* Exercise requirements
If a line in the records below contains "ltac", copy that line.

[Data for analysis Boundary: Start]

Lemma unclaim_rounds (st : tenantState M) usd m : amount (committed st) -> amount usd ->
  val (committed st) + val usd <= m ->
  amount (unclaim st usd) /\
  forall out, 0 <= out ->
    Z.abs (val (unclaim st usd) - out) <= Z.abs (val (committed st) - val usd - out) + usd_err M m.
Proof.
  intros [C Pc] [U Pu] L. unfold unclaim. pose proof (usd_sub_num _ _ C U Pc Pu) as N.
  pose proof (usd_sub_err _ _ C U N) as E.
  assert (usd_err M (val (committed st) - val usd) <= usd_err M m) by (apply usd_err_mono; lia).
  rewrite usd_ltb_val, usd_zero_val by (try done; apply usd_zero_num).
  destruct (Z.ltb_spec (val (usd_sub (committed st) usd)) 0).
  - split; [apply amount_zero|]. rewrite usd_zero_val. intros. lia.
  - split; [by split|]. intros. lia.
Qed.

(** What passes a budget check is within the cap, up to two roundings. *)
Lemma overBudget_false cap (spent comm usd : M) m :
  usd_num cap -> amount spent -> amount comm -> amount usd -> 0 < val cap ->
  val spent + val comm + val usd <= m ->
  overBudget cap spent comm usd = false ->
  val spent + val comm + val usd <= val cap + 2 * usd_err M (2 * m).
Proof.
  intros Nc S C U Pc L. unfold overBudget. rewrite usd_ltb_val, usd_zero_val by (try done; apply usd_zero_num).
  rewrite (proj2 (Z.ltb_lt _ _)) by done. cbn [andb].
  destruct S as [Ns Ps], C as [Nk Pk], U as [Nu Pu].
  destruct (usd_add_cases spent comm Ns Nk Ps Pk) as [N1|[O _]].
  2:{ by rewrite usd_over_ltb by (try done; by apply usd_over_add). }
  destruct (amount_add spent comm ltac:(by split) ltac:(by split) N1) as [[_ P1] E1].
  destruct (usd_add_cases _ _ N1 Nu P1 Pu) as [N2|[O _]]; [|by rewrite usd_over_ltb].
  rewrite usd_ltb_val by done. intros B%Z.ltb_ge.
  pose proof (amount_add_within spent comm (2 * m) ltac:(by split) ltac:(by split) N1 ltac:(lia)).
  pose proof (amount_add_within (usd_add spent comm) usd (2 * m) ltac:(by split) ltac:(by split) N2 ltac:(lia)).
  lia.
Qed.

(** *** What is outstanding *)

Lemma outstanding_notin id done iss t :
  id ∉ (ID <$> iss) -> outstanding ({[id]} ∪ done) iss t = outstanding done iss t.
Proof.
  induction iss as [|r iss IH]; simpl; [done|]. rewrite not_elem_of_cons. intros [Hr Hi].
  rewrite IH by done.
  by rewrite (bool_decide_ext (ID r ∈ {[id]} ∪ done) (ID r ∈ done)) by set_solver.
Qed.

[Data for analysis Boundary: End]

* Response area
  destruct (amount_add spent comm ltac:(by split) ltac:(by split) N1) as [[_ P1] E1].
  pose proof (amount_add_within spent comm (2 * m) ltac:(by split) ltac:(by split) N1 ltac:(lia)).
  pose proof (amount_add_within (usd_add spent comm) usd (2 * m) ltac:(by split) ltac:(by split) N2 ltac:(lia)).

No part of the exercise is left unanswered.